### RECORDED DATA ###

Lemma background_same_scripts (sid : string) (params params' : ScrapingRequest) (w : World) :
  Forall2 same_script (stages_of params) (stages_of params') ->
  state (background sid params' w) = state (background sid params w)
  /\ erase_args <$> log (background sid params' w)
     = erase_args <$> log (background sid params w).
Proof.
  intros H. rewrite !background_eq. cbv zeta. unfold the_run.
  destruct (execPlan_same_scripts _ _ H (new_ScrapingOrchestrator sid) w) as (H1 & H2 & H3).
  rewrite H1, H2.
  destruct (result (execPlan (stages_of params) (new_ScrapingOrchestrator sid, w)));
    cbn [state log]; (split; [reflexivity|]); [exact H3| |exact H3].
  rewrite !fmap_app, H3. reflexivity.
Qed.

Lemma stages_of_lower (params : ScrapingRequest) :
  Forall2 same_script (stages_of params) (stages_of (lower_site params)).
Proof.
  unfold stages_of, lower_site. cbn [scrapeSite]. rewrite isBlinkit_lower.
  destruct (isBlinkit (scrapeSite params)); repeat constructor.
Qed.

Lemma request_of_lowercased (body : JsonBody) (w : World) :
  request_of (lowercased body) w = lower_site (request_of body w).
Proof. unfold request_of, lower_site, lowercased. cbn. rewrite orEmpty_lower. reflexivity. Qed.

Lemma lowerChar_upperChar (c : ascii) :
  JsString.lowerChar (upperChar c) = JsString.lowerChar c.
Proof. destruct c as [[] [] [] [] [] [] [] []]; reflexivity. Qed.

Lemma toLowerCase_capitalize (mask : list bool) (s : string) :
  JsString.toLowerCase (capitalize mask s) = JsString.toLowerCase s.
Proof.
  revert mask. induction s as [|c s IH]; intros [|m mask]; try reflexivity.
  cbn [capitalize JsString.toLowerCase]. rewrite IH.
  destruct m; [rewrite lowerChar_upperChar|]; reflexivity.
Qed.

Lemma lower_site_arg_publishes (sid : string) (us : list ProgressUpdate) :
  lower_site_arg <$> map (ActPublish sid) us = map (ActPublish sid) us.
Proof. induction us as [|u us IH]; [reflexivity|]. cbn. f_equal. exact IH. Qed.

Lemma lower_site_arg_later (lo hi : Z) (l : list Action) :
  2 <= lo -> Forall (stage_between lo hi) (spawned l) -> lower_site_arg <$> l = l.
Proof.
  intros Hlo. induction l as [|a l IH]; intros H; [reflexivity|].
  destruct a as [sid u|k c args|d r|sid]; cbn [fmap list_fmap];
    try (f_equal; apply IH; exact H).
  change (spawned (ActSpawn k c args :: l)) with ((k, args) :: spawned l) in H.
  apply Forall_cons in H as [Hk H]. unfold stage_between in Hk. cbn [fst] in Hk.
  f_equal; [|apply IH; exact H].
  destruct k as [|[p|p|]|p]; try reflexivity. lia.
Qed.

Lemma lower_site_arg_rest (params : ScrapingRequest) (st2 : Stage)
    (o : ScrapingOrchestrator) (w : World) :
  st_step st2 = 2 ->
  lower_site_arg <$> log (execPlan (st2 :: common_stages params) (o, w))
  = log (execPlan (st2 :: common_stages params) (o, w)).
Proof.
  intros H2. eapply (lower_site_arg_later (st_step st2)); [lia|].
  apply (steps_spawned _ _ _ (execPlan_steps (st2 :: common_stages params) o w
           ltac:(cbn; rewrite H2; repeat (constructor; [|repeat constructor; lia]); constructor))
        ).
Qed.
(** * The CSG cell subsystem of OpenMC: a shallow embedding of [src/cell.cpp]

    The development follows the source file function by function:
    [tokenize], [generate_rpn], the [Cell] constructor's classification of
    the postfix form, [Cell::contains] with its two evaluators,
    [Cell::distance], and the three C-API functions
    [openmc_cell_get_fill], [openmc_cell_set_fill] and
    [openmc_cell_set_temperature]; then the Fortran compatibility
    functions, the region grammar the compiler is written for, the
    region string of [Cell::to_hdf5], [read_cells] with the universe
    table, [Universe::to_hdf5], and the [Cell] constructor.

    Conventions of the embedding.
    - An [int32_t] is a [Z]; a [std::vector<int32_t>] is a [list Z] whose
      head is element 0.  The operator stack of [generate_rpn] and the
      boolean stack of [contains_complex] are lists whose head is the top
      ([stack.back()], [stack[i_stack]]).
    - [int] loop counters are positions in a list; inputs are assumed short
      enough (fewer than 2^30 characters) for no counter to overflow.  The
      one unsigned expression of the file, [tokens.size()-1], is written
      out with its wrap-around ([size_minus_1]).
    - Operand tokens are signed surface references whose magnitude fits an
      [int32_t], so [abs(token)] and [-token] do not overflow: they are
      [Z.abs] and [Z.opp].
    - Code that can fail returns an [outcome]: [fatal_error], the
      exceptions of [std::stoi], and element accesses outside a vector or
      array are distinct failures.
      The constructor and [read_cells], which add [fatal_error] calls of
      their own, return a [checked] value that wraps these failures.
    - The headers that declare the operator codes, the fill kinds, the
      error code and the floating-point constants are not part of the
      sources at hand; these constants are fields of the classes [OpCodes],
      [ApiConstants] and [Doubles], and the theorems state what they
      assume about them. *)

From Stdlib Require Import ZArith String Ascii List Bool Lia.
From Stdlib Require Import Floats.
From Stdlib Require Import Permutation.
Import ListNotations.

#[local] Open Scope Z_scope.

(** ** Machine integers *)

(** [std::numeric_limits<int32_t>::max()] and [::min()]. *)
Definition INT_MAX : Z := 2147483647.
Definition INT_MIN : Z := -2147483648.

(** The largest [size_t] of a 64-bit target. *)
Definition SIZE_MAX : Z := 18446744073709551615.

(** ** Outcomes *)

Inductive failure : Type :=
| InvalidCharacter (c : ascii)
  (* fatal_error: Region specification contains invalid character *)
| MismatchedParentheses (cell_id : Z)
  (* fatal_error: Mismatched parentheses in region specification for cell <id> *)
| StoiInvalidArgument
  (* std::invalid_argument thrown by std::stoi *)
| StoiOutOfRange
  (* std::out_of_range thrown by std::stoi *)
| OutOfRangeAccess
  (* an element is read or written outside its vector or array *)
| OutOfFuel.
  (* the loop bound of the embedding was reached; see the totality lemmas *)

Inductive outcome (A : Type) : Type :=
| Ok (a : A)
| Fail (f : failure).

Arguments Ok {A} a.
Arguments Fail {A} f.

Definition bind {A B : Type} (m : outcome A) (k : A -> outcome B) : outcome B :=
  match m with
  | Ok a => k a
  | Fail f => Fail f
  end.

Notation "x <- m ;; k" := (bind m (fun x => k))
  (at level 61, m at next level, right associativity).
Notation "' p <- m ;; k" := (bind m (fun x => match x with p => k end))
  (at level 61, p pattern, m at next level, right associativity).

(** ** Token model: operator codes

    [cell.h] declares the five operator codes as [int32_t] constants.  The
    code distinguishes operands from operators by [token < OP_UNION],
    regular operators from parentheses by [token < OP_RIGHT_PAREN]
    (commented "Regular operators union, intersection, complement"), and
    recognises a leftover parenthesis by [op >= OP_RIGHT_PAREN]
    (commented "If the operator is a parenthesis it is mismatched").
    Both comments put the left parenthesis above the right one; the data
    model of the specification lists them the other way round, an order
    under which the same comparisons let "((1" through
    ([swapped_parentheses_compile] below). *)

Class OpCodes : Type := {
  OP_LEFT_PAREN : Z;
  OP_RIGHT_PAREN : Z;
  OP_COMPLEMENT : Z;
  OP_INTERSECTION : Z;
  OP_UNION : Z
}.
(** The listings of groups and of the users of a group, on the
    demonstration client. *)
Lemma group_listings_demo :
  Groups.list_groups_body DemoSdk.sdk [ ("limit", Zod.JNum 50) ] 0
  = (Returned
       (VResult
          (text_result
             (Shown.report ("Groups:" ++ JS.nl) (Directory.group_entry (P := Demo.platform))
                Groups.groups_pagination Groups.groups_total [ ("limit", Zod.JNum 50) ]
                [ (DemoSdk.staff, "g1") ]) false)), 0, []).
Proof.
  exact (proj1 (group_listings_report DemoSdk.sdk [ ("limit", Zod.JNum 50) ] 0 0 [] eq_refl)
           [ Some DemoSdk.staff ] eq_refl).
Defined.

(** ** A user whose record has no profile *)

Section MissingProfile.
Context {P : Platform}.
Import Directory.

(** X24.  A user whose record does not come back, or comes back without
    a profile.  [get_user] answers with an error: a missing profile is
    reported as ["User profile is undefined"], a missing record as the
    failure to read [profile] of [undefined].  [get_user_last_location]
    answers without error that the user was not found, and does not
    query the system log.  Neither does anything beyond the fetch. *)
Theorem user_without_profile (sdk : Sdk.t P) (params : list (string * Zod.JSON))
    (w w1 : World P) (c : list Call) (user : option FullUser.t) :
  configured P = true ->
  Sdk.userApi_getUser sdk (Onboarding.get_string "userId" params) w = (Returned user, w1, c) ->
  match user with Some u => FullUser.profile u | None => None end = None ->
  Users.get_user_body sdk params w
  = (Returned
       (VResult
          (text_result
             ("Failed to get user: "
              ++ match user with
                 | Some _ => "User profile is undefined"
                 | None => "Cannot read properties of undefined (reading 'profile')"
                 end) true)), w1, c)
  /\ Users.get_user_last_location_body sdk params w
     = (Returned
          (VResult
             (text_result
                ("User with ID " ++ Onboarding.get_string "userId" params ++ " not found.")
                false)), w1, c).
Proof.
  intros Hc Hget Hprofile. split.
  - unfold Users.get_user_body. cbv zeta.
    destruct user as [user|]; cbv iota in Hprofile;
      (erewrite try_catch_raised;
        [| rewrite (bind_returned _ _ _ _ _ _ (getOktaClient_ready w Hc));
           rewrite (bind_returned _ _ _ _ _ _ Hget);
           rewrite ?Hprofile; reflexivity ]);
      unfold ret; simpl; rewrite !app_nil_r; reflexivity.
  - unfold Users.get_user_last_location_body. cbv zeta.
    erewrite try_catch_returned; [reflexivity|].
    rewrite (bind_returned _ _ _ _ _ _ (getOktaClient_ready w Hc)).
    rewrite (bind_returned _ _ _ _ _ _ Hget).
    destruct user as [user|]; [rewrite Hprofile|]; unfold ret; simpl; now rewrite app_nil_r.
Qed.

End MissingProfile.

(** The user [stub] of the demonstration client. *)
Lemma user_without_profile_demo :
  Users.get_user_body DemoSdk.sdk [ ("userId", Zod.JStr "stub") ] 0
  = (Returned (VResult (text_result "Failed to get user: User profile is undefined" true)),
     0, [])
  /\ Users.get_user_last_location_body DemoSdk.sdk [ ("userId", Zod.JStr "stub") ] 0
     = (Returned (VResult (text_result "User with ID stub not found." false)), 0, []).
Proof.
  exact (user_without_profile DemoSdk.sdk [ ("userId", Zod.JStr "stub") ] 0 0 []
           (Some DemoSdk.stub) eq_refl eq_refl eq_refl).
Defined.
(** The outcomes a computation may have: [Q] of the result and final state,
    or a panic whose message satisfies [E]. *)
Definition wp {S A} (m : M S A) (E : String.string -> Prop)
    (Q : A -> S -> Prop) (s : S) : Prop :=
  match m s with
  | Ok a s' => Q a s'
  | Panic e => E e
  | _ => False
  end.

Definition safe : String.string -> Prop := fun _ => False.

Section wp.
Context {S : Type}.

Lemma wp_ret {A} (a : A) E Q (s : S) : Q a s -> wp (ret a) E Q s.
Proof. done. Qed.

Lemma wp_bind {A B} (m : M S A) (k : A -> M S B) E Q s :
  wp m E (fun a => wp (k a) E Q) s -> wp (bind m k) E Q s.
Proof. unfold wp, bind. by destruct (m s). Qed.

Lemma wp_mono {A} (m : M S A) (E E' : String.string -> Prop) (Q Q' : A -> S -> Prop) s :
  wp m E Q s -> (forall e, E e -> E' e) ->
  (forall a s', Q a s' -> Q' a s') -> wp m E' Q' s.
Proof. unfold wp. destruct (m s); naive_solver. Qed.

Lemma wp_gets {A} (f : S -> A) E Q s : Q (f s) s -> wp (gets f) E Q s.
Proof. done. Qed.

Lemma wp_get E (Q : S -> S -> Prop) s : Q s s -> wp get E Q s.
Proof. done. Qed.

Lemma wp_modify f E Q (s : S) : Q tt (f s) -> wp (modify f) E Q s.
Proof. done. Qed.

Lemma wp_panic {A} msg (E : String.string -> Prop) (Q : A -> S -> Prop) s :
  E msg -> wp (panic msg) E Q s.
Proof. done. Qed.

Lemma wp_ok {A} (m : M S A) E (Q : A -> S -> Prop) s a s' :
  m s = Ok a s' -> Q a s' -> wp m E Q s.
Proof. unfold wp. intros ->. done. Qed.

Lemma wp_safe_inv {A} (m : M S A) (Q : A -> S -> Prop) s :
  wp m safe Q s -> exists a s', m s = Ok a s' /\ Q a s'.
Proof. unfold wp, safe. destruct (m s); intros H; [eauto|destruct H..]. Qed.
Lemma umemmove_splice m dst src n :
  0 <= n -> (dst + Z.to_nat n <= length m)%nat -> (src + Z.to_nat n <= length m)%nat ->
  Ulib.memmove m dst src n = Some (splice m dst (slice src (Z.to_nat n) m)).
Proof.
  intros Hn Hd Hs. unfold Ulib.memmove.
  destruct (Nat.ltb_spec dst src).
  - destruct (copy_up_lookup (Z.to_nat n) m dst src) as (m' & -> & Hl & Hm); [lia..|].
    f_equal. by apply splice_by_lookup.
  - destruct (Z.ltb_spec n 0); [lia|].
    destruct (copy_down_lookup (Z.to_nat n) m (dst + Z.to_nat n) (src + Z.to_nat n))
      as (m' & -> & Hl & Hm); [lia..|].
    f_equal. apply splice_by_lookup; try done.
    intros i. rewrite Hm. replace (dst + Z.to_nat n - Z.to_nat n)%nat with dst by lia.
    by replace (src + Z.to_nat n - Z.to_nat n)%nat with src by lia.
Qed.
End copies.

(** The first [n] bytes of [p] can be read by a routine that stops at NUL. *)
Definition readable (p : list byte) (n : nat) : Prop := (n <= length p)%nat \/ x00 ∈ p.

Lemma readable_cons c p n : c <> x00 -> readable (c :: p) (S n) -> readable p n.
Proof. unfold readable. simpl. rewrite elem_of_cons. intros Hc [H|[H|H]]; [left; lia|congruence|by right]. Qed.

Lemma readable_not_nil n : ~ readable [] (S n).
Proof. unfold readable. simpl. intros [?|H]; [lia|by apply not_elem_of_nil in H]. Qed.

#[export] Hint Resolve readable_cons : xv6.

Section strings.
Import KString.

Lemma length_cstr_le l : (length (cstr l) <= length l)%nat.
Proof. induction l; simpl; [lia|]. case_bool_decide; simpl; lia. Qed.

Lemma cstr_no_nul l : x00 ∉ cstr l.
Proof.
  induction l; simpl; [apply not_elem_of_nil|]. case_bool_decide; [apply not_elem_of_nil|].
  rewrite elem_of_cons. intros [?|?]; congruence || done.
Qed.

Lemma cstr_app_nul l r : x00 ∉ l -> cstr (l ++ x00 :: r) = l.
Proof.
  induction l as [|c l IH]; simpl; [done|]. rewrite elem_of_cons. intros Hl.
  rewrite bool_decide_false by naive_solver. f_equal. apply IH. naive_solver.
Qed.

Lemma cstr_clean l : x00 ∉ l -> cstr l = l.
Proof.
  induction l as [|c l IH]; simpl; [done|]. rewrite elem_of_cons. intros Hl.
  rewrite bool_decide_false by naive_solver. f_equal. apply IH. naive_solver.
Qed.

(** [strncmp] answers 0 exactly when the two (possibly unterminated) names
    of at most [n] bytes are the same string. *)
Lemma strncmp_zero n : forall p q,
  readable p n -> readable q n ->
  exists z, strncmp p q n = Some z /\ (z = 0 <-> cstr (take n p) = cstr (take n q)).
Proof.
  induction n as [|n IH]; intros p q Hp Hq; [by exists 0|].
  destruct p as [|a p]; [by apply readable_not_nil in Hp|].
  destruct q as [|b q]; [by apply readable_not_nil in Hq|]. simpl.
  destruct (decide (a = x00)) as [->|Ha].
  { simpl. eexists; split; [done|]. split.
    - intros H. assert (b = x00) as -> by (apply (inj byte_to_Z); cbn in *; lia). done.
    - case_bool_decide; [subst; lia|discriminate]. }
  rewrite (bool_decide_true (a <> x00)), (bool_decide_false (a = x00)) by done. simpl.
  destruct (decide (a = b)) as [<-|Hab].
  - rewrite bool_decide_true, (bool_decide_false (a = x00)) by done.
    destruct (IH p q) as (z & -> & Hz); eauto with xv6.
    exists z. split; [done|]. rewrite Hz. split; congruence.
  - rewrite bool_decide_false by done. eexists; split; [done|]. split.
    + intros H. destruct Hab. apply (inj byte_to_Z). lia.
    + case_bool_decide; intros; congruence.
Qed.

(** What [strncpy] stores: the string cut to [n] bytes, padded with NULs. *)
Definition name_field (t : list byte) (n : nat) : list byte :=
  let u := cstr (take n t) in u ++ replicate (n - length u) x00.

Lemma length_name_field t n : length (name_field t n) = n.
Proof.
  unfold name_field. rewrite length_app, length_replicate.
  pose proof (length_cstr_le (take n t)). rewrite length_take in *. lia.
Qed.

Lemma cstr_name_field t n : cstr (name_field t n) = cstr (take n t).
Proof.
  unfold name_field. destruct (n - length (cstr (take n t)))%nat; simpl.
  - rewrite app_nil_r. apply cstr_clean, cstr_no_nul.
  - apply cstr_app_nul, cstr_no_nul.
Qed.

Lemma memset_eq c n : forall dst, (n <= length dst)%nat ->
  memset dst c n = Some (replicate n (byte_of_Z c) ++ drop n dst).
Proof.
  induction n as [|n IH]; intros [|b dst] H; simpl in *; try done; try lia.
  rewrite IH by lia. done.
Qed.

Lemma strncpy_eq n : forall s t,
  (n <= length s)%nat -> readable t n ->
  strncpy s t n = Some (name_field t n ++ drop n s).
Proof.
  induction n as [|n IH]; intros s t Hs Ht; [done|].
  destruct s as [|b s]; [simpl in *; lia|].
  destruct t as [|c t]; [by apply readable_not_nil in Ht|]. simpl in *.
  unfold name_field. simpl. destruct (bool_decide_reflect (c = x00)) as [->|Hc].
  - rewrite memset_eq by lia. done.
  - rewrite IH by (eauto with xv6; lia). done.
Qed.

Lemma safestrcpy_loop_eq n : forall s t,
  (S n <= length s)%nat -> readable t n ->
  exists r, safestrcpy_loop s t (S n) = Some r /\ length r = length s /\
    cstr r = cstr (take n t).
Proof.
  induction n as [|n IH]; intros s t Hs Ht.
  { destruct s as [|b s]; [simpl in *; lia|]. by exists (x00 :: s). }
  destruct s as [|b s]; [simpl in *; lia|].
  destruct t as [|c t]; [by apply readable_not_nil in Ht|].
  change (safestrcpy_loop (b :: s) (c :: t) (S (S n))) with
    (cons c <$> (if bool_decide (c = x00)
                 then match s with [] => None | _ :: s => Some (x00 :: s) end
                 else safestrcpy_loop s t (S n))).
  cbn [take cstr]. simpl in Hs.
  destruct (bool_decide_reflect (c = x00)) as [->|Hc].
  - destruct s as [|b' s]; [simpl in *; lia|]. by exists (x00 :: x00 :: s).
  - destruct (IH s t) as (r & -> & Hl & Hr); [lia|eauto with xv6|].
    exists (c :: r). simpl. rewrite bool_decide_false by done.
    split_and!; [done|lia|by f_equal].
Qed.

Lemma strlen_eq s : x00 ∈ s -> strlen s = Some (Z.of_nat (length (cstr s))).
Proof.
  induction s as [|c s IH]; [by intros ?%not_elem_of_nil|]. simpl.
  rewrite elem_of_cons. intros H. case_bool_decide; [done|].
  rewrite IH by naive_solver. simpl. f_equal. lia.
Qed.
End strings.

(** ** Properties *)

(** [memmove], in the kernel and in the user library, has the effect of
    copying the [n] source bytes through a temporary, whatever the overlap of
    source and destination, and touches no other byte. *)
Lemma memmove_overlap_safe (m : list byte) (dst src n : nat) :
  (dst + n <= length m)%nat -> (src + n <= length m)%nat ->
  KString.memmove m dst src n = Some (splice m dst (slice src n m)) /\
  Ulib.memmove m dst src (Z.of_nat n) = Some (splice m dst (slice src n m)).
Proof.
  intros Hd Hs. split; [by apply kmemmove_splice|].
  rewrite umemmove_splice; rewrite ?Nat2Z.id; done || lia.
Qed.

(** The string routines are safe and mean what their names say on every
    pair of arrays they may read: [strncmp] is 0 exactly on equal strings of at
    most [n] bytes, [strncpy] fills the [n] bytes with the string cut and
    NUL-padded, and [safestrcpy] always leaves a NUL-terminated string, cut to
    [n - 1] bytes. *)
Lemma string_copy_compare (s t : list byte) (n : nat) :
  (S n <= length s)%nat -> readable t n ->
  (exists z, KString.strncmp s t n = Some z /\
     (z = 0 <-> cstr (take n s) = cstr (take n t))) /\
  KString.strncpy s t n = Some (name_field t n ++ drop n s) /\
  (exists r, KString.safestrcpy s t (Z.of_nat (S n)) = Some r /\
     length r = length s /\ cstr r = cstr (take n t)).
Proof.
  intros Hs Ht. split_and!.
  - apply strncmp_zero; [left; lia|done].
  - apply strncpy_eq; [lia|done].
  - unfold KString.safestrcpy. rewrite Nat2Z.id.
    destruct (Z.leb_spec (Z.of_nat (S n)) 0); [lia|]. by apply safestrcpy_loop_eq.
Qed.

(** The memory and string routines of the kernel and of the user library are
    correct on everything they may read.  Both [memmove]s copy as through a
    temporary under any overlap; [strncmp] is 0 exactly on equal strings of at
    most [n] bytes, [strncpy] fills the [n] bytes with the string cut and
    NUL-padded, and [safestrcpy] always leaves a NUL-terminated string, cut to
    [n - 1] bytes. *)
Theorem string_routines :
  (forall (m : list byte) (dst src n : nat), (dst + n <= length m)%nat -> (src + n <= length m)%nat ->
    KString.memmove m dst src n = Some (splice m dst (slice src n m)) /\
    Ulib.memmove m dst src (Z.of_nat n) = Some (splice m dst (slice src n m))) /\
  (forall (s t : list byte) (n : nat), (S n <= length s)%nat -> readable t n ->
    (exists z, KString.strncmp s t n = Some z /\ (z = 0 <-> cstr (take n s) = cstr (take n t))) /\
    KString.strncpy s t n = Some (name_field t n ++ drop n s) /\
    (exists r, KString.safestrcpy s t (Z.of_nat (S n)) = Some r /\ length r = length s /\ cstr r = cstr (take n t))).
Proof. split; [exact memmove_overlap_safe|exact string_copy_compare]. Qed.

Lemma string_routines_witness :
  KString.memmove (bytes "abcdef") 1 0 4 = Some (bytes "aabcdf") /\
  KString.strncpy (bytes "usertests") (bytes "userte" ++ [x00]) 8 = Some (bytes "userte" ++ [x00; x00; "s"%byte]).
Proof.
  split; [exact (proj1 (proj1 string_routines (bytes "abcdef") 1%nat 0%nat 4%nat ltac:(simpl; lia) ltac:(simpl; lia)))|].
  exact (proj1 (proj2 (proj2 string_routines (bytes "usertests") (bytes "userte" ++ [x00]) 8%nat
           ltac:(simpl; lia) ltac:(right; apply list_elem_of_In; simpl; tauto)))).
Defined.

###

** PROMPT **
Print, exactly as written, the first line of the records above and each line after it until the line with "destruct (result (execPlan", which is printed too.

** SOLUTION TO THE PROBLEM **
Lemma background_same_scripts (sid : string) (params params' : ScrapingRequest) (w : World) :
  Forall2 same_script (stages_of params) (stages_of params') ->
  state (background sid params' w) = state (background sid params w)
  /\ erase_args <$> log (background sid params' w)
     = erase_args <$> log (background sid params w).
Proof.
  intros H. rewrite !background_eq. cbv zeta. unfold the_run.
  destruct (execPlan_same_scripts _ _ H (new_ScrapingOrchestrator sid) w) as (H1 & H2 & H3).
  rewrite H1, H2.
  destruct (result (execPlan (stages_of params) (new_ScrapingOrchestrator sid, w)));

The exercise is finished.